The nervous contraction of the skin under the test words makes the mirror oscillate and a ray of light
travels along the scale above.

The apparatus is so contrived that the result can be accurately recorded on (6), a measuring plate. (7) is a Bunsen cell.

The patient of Chart II was of an excitable nature and reacted electrically at nearly every word.
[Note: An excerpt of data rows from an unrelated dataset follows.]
(** X5 at the store of two entries. *)
Lemma Map_Pop_removes_one_entry_witness :
  0 < Map.Len Examples.abc_def ∧
  ∃ (key : string) (value : Z) (rest : list (string * Z)),
    Examples.def_abc_order = (key, value) :: rest ∧
    (Map.Pop Examples.def_abc_order Examples.abc_def).1 = (key, value) ∧
    Map.Len (Map.Pop Examples.def_abc_order Examples.abc_def).2
    = Map.Len Examples.abc_def - 1.
Proof.
  split; [reflexivity|].
  destruct (Map_Pop_removes_one_entry string _ Z _ _ Examples.abc_def
              Examples.def_abc_order)
    as (key & value & rest & Hord & Hpop & _ & _ & _ & _ & Hlen & _).
  - two_entry_traversal.
  - reflexivity.
  - exists key, value, rest. split; [exact Hord|]. split; [exact Hpop|exact Hlen].
Defined.

(** X6 at a store that was cleared. *)
Lemma Map_empty_store_witness :
  Map.Len (Map.Clear Examples.only_a) = 0 ∧
  Map.Pop [] (Map.Clear Examples.only_a) = (("", 0), Map.Clear Examples.only_a) ∧
  Map.Random 5 [] (Map.Clear Examples.only_a) = Returned (EmptyString, 0).
Proof.
  split; [reflexivity|].
  destruct (Map_empty_store string _ Z _ _ (Map.Clear Examples.only_a) [] 5)
    as (Hpop & Hrandom & _).
  - reflexivity.
  - two_entry_traversal.
  - by split.
Defined.

(** X7 at the store of two entries. *)
Lemma Map_Keys_and_Values_witness :
  NoDup (default [] (Map.Keys Examples.def_abc_order Examples.abc_def)) ∧
  Z.of_nat (length (Map.Values Examples.def_abc_order Examples.abc_def))
  = Map.Len Examples.abc_def.
Proof.
  destruct (Map_Keys_and_Values string _ Z _ Examples.abc_def Examples.def_abc_order)
    as (Hnd & _ & _ & Hlen & _).
  - two_entry_traversal.
  - by split.
Defined.

(** X8 at the text [abc], which is not JSON. *)
Lemma Map_decode_always_bumps_version_witness :
  Fragment.read_map "abc" = JInvalid "json: invalid input"%string ∧
  Map.UnmarshalJSON Fragment.read_map "abc" Examples.only_a
  = ({| Map.ver := 2; Map.vals := Map.vals Examples.only_a |},
     Some "json: invalid input"%string).
Proof.
  split; [reflexivity|].
  exact (proj2 (proj2 (proj2 (proj2 (proj2
           (Map_decode_always_bumps_version string _ Z Fragment.read_map
              Fragment.gob_Decode "abc" Examples.only_a)))))
           "json: invalid input"%string eq_refl).
Defined.

(** X9 at the text [{"b":2}] and the store that holds ["a": 1]. *)
Lemma Map_UnmarshalJSON_effect_witness :
  Fragment.read_map Examples.b_text = JObject [("b"%string, 2)] None ∧
  ("a"%string ∉ [("b"%string, 2)].*1) ∧
  Map.Exists "a" (Map.UnmarshalJSON Fragment.read_map Examples.b_text Examples.only_a).1
  = Map.Exists "a" Examples.only_a ∧
  Map.Get "b" (Map.UnmarshalJSON Fragment.read_map Examples.b_text Examples.only_a).1 = 2.
Proof.
  assert ("a"%string ∉ [("b"%string, 2)].*1) as Hnotin.
  { intros [Heq|Hin]%elem_of_cons; [discriminate Heq|by apply elem_of_nil in Hin]. }
  destruct (proj2 (Map_UnmarshalJSON_effect string _ Z _ Fragment.read_map
                     Examples.b_text Examples.only_a) [("b"%string, 2)] None eq_refl)
    as (_ & _ & Hother & Hmember).
  split; [reflexivity|]. split; [done|]. split.
  - exact (proj1 (Hother "a"%string Hnotin)).
  - exact (proj2 (Hmember "b"%string 2 [] [] eq_refl (not_elem_of_nil _))).
Defined.

(** X11 at the store of two entries and at a new store. *)
Lemma Map_String_and_MarshalJSON_witness :
  Map.vals Examples.abc_def ≠ None ∧
  Map.String Fragment.Marshal_map Examples.abc_def
  = (Map.MarshalJSON Fragment.Marshal_map Examples.def_abc_order Examples.abc_def).1 ∧
  Map.String Fragment.Marshal_map (Map.zero_Map (K := string) (T := Z)) = "null"%string ∧
  Map.MarshalJSON Fragment.Marshal_map [] (Map.zero_Map (K := string) (T := Z))
  = ("{}"%string, None).
Proof.
  split; [done|]. split; [|split].
  - apply (Map_String_and_MarshalJSON string _ Z Fragment.Marshal_map
             Examples.abc_def Examples.def_abc_order); [two_entry_traversal|done].
  - apply (proj1 (proj1 (proj2 (Map_String_and_MarshalJSON string _ Z
             Fragment.Marshal_map Map.zero_Map [] ltac:(two_entry_traversal))) eq_refl)).
  - apply (proj2 (proj1 (proj2 (Map_String_and_MarshalJSON string _ Z
             Fragment.Marshal_map Map.zero_Map [] ltac:(two_entry_traversal))) eq_refl)).
Defined.

(** X12 at the store of two entries with the number 1 drawn. *)
Lemma Map_RandomKey_and_RandomValue_witness :
  (0 ≤ 1 < Map.Len Examples.abc_def) ∧
  ∃ (key : string) (value : Z),
    Map.RandomKey 1 Examples.def_abc_order Examples.abc_def = Returned key ∧
    Map.RandomValue 1 Examples.def_abc_order Examples.abc_def = Returned value.
Proof.
  split; [split; [discriminate|reflexivity]|].
  destruct (Map_RandomKey_and_RandomValue string _ Z _ _ Examples.abc_def
              Examples.def_abc_order 1) as (key & value & Hk & Hv & _).
  - two_entry_traversal.
  - split; [discriminate|reflexivity].
  - exists key, value. split; [exact Hk|exact Hv].
Defined.

(** X16 at the text [["x","x"]] decoded into the set of ["abc"]. *)
Lemma Set_decode_replaces_witness :
  Fragment.Unmarshal_strings ("[" +:+ Fragment.q "x" +:+ "," +:+ Fragment.q "x" +:+ "]")
  = (["x"%string; "x"%string], None) ∧
  Set_.Exists "abc"
    (Set_.UnmarshalJSON Fragment.Unmarshal_strings
       ("[" +:+ Fragment.q "x" +:+ "," +:+ Fragment.q "x" +:+ "]") Examples.set_abc).1
  = false ∧
  Set_.Size
    (Set_.UnmarshalJSON Fragment.Unmarshal_strings
       ("[" +:+ Fragment.q "x" +:+ "," +:+ Fragment.q "x" +:+ "]") Examples.set_abc).1
  = 1.
Proof.
  split; [reflexivity|].
  destruct (Set_decode_replaces string _ Fragment.Unmarshal_strings
              ("[" +:+ Fragment.q "x" +:+ "," +:+ Fragment.q "x" +:+ "]")
              ["x"%string; "x"%string] Examples.set_abc eq_refl)
    as (_ & _ & Hex & Hsize & _).
  split; [exact (Hex "abc"%string)|exact Hsize].
Defined.

(** X17 at the set of ["x"] and ["y"], decoded into the set of ["abc"]. *)
Lemma Set_JSON_round_trip_witness :
  Set_.MarshalJSON json_Marshal_keys Examples.yx_order Examples.set_xy
  = ("[" +:+ Fragment.q "y" +:+ "," +:+ Fragment.q "x" +:+ "]", None) ∧
  Set_.Size
    (Set_.UnmarshalJSON Fragment.Unmarshal_strings
       ("[" +:+ Fragment.q "y" +:+ "," +:+ Fragment.q "x" +:+ "]") Examples.set_abc).1
  = Set_.Size Examples.set_xy.
Proof.
  split; [reflexivity|].
  apply (Set_JSON_round_trip string _ json_Marshal_keys Fragment.Unmarshal_strings
           Examples.set_xy Examples.set_abc Examples.yx_order).
  - two_entry_traversal.
  - intros data Hdata. vm_compute in Hdata. injection Hdata as <-.
    exists ["y"%string; "x"%string]. split; vm_compute; reflexivity.
  - reflexivity.
Defined.

(** X19 at the set of two keys. *)
Lemma Set_Values_and_PopAll_witness :
  (Set_.PopAll Examples.yx_order Examples.set_xy).1
  = Set_.Values Examples.yx_order Examples.set_xy ∧
  Z.of_nat (length (default [] (Set_.Values Examples.yx_order Examples.set_xy)))
  = Set_.Size Examples.set_xy.
Proof.
  destruct (Set_Values_and_PopAll_list_members string _ Examples.set_xy Examples.yx_order)
    as (Hpop & _ & _ & Hlen & _).
  - two_entry_traversal.
  - split; [exact Hpop|exact Hlen].
Defined.

(** X20 at the set of two keys. *)
Lemma Set_Pop_removes_one_member_witness :
  0 < Set_.Size Examples.set_xy ∧
  ∃ (key : string) (rest : list (string * unit)),
    Examples.yx_order = (key, tt) :: rest ∧
    (Set_.Pop Examples.yx_order Examples.set_xy).1 = key.
Proof.
  split; [reflexivity|].
  destruct (Set_Pop_removes_one_member string _ _ Examples.set_xy
              Examples.yx_order ltac:(two_entry_traversal) eq_refl)
    as (key & rest & Hord & Hpop & _).
  exists key, rest. split; [exact Hord|exact Hpop].
Defined.

(** X21 at a set that was cleared. *)
Lemma Set_empty_set_witness :
  Set_.Size (Set_.Clear Examples.set_xy) = 0 ∧
  Set_.Pop [] (Set_.Clear Examples.set_xy) = (EmptyString, Set_.Clear Examples.set_xy) ∧
  Set_.Random 3 [] (Set_.Clear Examples.set_xy) = Returned EmptyString.
Proof.
  split; [reflexivity|].
  destruct (Set_empty_set string _ _ (Set_.Clear Examples.set_xy) [] 3 eq_refl
              ltac:(two_entry_traversal)) as (Hpop & Hrandom & _).
  split; [exact Hpop|exact Hrandom].
Defined.

(** X22 at the set of two keys. *)
Lemma Set_Strings_count_positions_witness :
  Z.of_nat (length (Set_.Strings Examples.yx_order Examples.set_xy))
  = Set_.Size Examples.set_xy ∧
  Set_.Strings Examples.yx_order Examples.set_xy !! 1%nat = Some "1"%string.
Proof.
  destruct (Set_Strings_count_positions string _ Examples.set_xy Examples.yx_order)
    as (Hlen & Hpos & _).
  - two_entry_traversal.
  - split; [exact Hlen|]. exact (Hpos 1%nat eq_refl).
Defined.

(** X13 at the key ["b"] and the store that holds ["a": 1]. *)
Lemma Map_Set_then_Delete_witness :
  Map.Exists "b" Examples.only_a = false ∧
  Map.vals (Map.Delete "b" (Map.Set_ "b" 2 Examples.only_a))
  = Some (default ∅ (Map.vals Examples.only_a)) ∧
  Map.Version (Map.Delete "b" (Map.Set_ "b" 2 Examples.only_a)) = 3%N.
Proof.
  split; [reflexivity|].
  destruct (Map_Set_then_Delete string _ Z _ Examples.only_a "b"%string 2 eq_refl)
    as (Hvals & _ & _ & Hver).
  split; [exact Hvals|exact Hver].
Defined.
In making such experiments it is very valuable to watch and record the breathing at the same time; at strong emotional reactions the breathing always shows a tendency to contract.

III

The top line in Chart III is the psycho-galvanic experiment, and the bottom one is the breathing.

Neurotics often hardly breathe at all and when at last they are forced to draw a breath they sigh, and their fond relations are much concerned
and ask: “What is the matter?”

But they were just in need of breath.

This shallow breathing can have very serious results and can start tubercular trouble for people with many complexes get
into the habit of not breathing to the bottom of their lungs.

This happens so often that many people contend that consumption is more a psychological than a physical disease.

When through analytical treatment the complexes become more bearable, patients often begin to breathe properly so that it is no rare occurrence for such cases to clear up during psychological treatment. ~Carl Jung, Lecture VIII 15June1934, Pages 118-120.